What is required: Start at the line with "- intros Hf." in the records below, stop at the line with "assert (forall l, (forall", and return every line in that span exactly, the two end lines included.

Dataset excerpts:
= = = = = = =

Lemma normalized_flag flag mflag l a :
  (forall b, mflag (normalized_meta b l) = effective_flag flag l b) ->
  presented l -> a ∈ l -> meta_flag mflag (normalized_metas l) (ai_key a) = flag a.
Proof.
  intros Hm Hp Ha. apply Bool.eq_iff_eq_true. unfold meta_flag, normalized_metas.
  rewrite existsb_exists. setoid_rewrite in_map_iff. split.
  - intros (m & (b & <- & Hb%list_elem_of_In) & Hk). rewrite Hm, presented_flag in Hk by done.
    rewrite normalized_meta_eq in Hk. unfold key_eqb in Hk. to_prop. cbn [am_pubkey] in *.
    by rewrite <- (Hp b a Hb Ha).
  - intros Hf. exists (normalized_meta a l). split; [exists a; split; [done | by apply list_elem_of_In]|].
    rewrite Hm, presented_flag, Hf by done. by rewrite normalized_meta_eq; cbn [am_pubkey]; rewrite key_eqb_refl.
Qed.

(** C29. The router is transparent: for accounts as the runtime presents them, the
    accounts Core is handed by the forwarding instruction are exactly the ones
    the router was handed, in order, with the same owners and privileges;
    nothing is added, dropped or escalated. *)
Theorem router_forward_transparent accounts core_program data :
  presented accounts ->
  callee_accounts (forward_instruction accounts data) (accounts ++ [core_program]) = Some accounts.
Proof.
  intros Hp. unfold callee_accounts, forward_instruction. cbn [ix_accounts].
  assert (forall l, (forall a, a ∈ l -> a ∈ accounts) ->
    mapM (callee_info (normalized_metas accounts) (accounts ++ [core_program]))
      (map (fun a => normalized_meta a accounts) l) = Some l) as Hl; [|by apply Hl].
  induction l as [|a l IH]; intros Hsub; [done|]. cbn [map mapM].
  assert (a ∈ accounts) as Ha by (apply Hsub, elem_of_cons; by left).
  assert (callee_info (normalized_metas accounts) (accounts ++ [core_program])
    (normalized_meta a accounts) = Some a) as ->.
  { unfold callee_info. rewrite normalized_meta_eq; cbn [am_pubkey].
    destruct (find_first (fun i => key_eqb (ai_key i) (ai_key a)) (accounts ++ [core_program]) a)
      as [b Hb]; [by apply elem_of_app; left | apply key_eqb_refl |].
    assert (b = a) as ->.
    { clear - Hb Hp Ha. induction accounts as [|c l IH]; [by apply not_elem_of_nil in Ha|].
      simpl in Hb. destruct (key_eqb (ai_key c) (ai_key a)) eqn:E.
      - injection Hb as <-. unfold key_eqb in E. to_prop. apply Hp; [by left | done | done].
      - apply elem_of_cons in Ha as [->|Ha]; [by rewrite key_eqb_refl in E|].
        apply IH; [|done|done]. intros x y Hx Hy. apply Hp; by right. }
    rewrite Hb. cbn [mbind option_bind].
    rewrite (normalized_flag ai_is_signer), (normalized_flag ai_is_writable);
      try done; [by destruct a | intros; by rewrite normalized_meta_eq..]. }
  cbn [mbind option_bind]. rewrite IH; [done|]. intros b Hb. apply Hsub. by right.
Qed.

= = = = = = =

The answer:
  - intros Hf. exists (normalized_meta a l). split; [exists a; split; [done | by apply list_elem_of_In]|].
    rewrite Hm, presented_flag, Hf by done. by rewrite normalized_meta_eq; cbn [am_pubkey]; rewrite key_eqb_refl.
Qed.

(** C29. The router is transparent: for accounts as the runtime presents them, the
    accounts Core is handed by the forwarding instruction are exactly the ones
    the router was handed, in order, with the same owners and privileges;
    nothing is added, dropped or escalated. *)
Theorem router_forward_transparent accounts core_program data :
  presented accounts ->
  callee_accounts (forward_instruction accounts data) (accounts ++ [core_program]) = Some accounts.
Proof.
  intros Hp. unfold callee_accounts, forward_instruction. cbn [ix_accounts].
  assert (forall l, (forall a, a ∈ l -> a ∈ accounts) ->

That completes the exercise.